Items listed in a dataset
======

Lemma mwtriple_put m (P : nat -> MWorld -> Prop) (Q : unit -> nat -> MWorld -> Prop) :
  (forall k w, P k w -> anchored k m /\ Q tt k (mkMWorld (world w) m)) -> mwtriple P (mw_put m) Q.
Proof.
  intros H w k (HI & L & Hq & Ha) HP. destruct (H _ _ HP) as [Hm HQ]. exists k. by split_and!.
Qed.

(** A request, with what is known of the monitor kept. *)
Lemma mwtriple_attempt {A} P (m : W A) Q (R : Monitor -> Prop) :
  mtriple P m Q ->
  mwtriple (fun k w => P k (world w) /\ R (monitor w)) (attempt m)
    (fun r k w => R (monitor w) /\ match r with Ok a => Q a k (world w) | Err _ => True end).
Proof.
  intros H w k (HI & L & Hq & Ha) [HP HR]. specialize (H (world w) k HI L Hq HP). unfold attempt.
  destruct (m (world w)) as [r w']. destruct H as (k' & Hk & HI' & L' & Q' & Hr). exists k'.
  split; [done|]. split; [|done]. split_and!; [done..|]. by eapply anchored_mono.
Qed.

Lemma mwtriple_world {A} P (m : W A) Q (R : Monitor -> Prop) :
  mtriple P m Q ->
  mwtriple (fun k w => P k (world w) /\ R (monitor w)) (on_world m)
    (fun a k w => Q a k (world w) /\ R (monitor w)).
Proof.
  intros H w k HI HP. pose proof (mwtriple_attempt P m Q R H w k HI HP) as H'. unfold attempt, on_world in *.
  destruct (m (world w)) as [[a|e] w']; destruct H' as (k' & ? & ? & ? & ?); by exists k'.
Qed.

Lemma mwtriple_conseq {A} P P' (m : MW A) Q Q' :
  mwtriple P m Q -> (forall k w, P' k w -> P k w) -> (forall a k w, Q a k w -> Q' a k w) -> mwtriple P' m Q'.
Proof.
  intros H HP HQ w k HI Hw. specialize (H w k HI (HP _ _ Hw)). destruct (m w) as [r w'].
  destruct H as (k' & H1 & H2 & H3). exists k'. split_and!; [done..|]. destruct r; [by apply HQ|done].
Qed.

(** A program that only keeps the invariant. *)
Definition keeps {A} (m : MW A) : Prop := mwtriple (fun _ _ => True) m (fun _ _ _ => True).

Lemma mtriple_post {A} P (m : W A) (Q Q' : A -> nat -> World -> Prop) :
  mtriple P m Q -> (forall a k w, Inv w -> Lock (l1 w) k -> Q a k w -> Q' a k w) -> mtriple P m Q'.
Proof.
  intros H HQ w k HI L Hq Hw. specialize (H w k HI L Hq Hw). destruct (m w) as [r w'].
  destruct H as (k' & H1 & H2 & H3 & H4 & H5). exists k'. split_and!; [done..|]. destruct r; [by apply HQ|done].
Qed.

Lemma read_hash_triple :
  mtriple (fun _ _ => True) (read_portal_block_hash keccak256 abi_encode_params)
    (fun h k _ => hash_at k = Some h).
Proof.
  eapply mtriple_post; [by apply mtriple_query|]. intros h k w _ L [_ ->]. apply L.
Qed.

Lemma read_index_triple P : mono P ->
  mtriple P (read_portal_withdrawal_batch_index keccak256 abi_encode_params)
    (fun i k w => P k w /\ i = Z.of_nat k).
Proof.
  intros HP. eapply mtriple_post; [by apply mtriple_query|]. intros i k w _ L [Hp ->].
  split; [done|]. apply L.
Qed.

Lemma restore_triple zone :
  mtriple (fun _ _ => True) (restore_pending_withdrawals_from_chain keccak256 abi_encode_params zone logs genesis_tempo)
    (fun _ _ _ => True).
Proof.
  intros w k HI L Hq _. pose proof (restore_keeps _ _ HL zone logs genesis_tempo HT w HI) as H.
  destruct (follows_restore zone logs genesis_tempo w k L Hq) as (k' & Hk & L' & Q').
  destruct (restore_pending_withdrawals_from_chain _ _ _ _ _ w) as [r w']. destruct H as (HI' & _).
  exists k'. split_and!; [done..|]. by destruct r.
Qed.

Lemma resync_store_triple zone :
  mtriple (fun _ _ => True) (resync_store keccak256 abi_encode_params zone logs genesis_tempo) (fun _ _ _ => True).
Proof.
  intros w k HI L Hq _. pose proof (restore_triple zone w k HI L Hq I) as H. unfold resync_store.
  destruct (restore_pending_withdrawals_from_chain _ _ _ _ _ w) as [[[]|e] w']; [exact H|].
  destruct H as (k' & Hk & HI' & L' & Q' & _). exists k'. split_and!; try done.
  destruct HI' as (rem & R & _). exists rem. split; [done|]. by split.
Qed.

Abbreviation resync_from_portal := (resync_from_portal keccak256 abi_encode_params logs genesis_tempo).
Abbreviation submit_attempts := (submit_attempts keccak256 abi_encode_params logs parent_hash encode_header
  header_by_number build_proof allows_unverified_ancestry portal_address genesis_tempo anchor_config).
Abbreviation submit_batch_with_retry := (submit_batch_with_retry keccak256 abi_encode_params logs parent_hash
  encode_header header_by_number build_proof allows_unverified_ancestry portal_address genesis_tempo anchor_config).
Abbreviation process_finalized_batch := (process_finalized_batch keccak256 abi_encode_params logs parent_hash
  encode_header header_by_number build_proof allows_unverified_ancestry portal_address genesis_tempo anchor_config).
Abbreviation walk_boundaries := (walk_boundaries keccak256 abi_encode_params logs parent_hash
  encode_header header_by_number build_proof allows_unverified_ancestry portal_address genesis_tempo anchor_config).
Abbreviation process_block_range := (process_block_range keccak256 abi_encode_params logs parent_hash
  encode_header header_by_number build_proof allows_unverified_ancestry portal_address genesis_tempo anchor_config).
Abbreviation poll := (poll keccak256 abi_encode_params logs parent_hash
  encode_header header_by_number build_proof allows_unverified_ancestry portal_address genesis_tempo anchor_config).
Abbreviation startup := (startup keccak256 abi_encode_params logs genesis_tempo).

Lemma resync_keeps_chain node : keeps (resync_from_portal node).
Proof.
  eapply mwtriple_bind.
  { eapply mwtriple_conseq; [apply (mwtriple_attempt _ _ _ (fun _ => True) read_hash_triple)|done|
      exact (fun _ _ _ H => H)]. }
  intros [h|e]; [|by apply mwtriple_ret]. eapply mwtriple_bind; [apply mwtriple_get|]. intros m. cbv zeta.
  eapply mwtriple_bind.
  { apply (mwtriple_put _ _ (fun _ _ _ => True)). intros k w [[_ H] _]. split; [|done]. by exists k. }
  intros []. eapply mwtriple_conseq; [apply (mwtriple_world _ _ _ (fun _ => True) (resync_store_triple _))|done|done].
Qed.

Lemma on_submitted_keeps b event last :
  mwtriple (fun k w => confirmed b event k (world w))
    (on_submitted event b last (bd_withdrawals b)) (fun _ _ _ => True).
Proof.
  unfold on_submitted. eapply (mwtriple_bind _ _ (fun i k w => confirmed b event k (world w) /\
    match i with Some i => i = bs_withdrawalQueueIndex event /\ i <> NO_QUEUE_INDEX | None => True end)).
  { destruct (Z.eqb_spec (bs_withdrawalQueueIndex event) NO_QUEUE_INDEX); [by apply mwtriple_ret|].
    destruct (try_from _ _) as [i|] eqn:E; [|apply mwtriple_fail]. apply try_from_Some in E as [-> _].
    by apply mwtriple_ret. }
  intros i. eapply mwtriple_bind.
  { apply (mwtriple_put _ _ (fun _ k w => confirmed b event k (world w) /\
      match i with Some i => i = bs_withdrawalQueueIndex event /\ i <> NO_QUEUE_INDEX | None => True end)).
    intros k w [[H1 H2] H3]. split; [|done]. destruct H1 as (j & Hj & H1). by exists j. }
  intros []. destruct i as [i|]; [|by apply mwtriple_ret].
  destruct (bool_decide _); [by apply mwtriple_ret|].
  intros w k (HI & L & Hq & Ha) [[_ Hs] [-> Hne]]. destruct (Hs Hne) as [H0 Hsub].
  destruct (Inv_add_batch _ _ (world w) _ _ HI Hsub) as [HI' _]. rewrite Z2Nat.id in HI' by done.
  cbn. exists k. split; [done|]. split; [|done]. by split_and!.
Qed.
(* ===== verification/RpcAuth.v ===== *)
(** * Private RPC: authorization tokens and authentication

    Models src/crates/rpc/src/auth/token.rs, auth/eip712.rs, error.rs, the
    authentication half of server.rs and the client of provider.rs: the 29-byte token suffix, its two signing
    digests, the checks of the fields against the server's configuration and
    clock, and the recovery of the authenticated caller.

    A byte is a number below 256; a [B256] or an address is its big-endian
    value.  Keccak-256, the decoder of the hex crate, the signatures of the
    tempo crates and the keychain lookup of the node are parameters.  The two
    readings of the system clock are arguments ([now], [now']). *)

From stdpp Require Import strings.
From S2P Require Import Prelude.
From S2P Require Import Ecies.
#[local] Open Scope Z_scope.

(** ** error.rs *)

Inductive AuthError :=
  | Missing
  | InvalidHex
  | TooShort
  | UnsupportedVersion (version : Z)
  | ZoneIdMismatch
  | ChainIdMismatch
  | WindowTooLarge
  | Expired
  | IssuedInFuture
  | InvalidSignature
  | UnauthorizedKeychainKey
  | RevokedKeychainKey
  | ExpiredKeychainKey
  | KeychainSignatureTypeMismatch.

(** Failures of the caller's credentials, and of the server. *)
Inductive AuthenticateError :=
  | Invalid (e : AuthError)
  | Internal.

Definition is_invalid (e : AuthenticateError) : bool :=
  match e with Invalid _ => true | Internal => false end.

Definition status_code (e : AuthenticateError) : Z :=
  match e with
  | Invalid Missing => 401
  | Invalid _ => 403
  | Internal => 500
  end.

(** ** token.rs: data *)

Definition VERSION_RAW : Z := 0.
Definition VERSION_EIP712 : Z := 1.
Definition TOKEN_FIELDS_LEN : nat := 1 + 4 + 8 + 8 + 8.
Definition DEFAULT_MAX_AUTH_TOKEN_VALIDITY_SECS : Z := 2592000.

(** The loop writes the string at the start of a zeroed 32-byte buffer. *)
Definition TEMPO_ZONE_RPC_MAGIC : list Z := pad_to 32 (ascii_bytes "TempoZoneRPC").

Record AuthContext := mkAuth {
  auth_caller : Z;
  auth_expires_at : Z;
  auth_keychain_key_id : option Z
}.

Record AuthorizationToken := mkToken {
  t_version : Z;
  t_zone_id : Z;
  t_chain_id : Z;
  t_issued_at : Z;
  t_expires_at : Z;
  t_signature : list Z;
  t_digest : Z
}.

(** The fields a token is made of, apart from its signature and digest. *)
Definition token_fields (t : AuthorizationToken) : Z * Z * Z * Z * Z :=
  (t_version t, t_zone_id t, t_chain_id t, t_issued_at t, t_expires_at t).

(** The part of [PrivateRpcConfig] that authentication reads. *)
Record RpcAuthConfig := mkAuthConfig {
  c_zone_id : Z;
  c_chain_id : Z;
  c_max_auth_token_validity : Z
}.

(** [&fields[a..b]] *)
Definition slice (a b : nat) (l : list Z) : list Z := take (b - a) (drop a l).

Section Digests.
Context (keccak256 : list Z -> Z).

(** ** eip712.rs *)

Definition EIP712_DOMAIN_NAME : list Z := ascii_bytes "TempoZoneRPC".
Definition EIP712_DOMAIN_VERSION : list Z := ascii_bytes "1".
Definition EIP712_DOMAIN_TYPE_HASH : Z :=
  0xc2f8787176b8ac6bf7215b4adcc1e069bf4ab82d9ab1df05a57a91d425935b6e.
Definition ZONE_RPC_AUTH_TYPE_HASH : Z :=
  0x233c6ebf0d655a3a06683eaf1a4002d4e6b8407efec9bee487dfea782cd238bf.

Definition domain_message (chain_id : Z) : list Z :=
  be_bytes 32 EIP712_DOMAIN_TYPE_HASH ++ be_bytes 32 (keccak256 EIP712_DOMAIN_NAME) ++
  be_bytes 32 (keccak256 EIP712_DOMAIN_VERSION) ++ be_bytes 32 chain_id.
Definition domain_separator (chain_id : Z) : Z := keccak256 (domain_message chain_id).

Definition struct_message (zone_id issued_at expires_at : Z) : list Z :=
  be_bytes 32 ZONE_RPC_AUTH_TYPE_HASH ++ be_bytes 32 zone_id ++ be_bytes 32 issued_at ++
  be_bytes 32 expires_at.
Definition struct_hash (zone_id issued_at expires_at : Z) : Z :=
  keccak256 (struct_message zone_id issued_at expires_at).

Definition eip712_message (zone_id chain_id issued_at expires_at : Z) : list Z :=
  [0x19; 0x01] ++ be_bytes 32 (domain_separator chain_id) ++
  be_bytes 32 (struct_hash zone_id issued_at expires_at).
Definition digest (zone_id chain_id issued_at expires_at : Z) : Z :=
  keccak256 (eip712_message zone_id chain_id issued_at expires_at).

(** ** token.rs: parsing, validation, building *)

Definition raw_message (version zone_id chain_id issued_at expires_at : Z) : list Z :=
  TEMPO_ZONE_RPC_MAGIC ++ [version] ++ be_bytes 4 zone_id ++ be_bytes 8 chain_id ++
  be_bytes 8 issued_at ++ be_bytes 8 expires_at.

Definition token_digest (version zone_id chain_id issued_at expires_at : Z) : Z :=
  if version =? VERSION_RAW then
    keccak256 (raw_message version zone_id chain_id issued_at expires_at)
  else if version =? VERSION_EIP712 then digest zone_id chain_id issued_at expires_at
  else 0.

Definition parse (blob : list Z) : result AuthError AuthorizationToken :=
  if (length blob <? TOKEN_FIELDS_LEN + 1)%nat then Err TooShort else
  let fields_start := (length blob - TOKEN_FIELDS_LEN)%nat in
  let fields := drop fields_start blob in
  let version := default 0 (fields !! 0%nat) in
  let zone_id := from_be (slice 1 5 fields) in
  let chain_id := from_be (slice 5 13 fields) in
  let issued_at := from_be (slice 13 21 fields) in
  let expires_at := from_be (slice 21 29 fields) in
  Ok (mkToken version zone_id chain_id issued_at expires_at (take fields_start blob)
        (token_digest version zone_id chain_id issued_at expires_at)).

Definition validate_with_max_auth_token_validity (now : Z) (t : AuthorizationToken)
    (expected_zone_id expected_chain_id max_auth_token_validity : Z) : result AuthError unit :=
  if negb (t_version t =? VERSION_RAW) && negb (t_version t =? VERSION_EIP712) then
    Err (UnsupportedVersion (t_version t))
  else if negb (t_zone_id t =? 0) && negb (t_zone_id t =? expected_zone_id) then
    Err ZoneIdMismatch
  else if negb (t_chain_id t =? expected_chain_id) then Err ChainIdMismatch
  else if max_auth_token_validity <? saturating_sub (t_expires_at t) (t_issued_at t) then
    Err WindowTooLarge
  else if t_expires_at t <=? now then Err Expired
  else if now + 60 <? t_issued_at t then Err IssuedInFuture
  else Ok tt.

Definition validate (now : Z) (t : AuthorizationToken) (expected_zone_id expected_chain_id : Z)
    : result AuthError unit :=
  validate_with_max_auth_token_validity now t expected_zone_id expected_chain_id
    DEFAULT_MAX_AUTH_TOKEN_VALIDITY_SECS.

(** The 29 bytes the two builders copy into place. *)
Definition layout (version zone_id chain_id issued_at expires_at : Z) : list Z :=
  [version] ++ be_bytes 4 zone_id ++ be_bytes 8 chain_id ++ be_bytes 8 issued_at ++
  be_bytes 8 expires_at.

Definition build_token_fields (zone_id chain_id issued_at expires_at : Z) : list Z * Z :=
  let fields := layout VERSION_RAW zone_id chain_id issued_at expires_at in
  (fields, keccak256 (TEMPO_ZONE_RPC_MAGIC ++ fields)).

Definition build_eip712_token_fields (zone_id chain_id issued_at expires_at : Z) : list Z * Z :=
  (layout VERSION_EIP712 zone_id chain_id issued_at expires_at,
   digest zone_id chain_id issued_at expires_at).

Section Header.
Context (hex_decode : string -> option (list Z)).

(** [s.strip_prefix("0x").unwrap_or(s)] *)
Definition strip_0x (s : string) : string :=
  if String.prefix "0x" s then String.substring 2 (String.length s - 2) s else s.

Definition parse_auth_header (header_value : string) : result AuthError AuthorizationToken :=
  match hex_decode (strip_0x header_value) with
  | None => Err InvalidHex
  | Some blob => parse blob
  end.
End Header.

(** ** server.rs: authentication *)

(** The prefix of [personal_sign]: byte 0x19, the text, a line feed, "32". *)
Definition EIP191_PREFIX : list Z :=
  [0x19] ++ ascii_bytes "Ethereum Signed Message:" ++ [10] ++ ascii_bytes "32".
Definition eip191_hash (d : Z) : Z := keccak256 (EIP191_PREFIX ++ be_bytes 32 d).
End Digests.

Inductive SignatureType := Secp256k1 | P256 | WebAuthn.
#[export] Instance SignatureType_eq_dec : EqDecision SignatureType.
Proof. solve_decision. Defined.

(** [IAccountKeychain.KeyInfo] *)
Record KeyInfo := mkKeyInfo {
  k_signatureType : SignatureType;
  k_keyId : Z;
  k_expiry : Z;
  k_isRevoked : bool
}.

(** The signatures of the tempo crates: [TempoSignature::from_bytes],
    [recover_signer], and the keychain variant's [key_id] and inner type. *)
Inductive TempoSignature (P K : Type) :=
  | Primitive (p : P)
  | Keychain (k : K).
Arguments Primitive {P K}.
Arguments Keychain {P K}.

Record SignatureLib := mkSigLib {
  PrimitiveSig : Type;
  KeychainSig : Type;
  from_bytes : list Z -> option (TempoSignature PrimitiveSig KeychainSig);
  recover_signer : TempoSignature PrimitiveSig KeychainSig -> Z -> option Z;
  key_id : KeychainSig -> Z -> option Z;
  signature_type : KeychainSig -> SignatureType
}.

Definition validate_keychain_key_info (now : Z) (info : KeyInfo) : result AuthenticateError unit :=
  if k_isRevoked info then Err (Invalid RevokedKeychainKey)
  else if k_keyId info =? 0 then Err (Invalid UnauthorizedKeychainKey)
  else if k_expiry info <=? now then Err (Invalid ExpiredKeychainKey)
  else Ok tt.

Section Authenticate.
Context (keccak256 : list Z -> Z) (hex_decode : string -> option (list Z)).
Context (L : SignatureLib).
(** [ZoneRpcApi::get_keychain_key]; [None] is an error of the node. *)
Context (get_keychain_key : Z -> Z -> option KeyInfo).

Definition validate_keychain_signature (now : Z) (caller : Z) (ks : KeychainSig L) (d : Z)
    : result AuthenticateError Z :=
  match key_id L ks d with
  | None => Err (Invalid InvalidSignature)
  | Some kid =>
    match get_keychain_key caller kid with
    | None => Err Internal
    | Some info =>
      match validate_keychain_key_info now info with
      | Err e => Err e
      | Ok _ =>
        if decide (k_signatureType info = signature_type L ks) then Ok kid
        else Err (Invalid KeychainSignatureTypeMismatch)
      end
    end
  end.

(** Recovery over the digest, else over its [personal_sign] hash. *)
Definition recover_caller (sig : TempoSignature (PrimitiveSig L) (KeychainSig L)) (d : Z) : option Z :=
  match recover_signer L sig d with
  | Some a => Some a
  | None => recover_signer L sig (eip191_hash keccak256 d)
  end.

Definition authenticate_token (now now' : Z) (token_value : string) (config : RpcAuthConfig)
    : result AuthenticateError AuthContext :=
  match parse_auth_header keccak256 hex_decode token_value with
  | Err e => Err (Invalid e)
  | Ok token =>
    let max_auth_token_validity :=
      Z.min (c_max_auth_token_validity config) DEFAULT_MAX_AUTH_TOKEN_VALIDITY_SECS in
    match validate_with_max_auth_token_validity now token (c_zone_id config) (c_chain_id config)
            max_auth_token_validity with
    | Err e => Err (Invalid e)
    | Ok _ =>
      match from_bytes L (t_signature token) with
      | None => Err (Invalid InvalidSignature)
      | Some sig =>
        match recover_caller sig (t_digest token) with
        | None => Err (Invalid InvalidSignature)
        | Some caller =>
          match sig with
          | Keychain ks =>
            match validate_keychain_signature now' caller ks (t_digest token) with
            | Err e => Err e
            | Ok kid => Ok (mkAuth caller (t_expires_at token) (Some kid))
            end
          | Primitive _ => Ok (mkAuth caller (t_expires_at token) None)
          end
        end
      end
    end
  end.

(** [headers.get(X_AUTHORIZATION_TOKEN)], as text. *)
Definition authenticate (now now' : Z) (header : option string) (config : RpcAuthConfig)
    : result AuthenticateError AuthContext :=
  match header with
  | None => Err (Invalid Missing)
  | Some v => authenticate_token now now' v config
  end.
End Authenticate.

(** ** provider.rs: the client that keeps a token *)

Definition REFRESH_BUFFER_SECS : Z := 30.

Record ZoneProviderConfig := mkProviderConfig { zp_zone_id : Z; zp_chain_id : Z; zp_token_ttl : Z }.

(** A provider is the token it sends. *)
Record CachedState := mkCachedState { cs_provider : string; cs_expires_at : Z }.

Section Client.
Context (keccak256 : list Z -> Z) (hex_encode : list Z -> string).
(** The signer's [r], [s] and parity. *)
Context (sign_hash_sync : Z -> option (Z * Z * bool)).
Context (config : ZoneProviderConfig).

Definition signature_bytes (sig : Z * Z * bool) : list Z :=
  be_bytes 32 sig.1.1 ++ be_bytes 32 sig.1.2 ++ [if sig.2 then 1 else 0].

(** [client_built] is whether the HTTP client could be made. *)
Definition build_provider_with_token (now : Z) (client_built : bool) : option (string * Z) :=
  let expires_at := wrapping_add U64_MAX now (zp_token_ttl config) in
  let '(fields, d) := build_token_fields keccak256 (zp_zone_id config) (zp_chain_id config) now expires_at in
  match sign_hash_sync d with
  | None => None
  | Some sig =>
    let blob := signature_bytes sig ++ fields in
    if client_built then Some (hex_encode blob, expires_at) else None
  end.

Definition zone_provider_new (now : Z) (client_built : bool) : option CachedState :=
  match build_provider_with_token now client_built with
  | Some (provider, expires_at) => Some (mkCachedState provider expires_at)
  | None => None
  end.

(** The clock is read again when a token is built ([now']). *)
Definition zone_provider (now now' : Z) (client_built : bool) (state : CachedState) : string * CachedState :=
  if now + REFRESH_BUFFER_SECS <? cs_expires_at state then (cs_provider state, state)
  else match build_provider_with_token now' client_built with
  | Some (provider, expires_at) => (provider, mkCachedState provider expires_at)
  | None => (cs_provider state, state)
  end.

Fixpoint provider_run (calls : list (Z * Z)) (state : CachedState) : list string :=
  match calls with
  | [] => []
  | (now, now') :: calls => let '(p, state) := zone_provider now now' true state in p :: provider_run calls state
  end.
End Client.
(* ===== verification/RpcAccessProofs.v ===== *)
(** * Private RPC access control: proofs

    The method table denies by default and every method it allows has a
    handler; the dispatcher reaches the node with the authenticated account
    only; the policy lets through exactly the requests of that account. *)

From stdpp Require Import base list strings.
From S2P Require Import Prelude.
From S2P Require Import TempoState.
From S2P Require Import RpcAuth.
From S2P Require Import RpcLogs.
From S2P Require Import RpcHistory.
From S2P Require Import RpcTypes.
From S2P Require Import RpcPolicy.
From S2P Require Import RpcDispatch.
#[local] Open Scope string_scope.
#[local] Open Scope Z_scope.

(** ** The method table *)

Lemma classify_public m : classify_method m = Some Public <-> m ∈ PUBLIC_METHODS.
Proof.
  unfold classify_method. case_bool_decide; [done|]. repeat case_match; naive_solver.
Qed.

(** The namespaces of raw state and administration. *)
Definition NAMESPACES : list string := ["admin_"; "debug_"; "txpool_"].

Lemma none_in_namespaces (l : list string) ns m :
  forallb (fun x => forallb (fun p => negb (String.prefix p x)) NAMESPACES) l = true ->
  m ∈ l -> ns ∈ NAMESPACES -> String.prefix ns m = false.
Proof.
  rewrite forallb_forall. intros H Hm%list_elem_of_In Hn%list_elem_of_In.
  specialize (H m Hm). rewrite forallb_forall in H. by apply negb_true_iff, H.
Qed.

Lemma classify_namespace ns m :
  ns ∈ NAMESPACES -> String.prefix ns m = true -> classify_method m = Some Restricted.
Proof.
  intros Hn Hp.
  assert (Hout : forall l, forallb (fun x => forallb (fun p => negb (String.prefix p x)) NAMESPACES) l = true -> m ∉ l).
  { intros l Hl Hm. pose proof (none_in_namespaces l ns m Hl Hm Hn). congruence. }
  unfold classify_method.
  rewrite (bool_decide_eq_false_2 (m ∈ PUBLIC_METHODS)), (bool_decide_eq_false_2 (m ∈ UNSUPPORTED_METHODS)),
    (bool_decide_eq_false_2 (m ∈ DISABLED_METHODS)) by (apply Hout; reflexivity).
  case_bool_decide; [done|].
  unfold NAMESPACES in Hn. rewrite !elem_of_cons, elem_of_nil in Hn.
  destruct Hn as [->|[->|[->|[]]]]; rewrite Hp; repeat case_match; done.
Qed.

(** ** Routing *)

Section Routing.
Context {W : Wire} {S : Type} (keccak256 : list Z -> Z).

======

**Exercise objective**
Your answer should consist only of the lines above between the line holding "From S2P Require Import TempoState." and the line holding "Definition NAMESPACES : list", inclusive, each transcribed exactly.

**Final answer**
From S2P Require Import TempoState.
From S2P Require Import RpcAuth.
From S2P Require Import RpcLogs.
From S2P Require Import RpcHistory.
From S2P Require Import RpcTypes.
From S2P Require Import RpcPolicy.
From S2P Require Import RpcDispatch.
#[local] Open Scope string_scope.
#[local] Open Scope Z_scope.

(** ** The method table *)

Lemma classify_public m : classify_method m = Some Public <-> m ∈ PUBLIC_METHODS.
Proof.
  unfold classify_method. case_bool_decide; [done|]. repeat case_match; naive_solver.
Qed.

(** The namespaces of raw state and administration. *)
Definition NAMESPACES : list string := ["admin_"; "debug_"; "txpool_"].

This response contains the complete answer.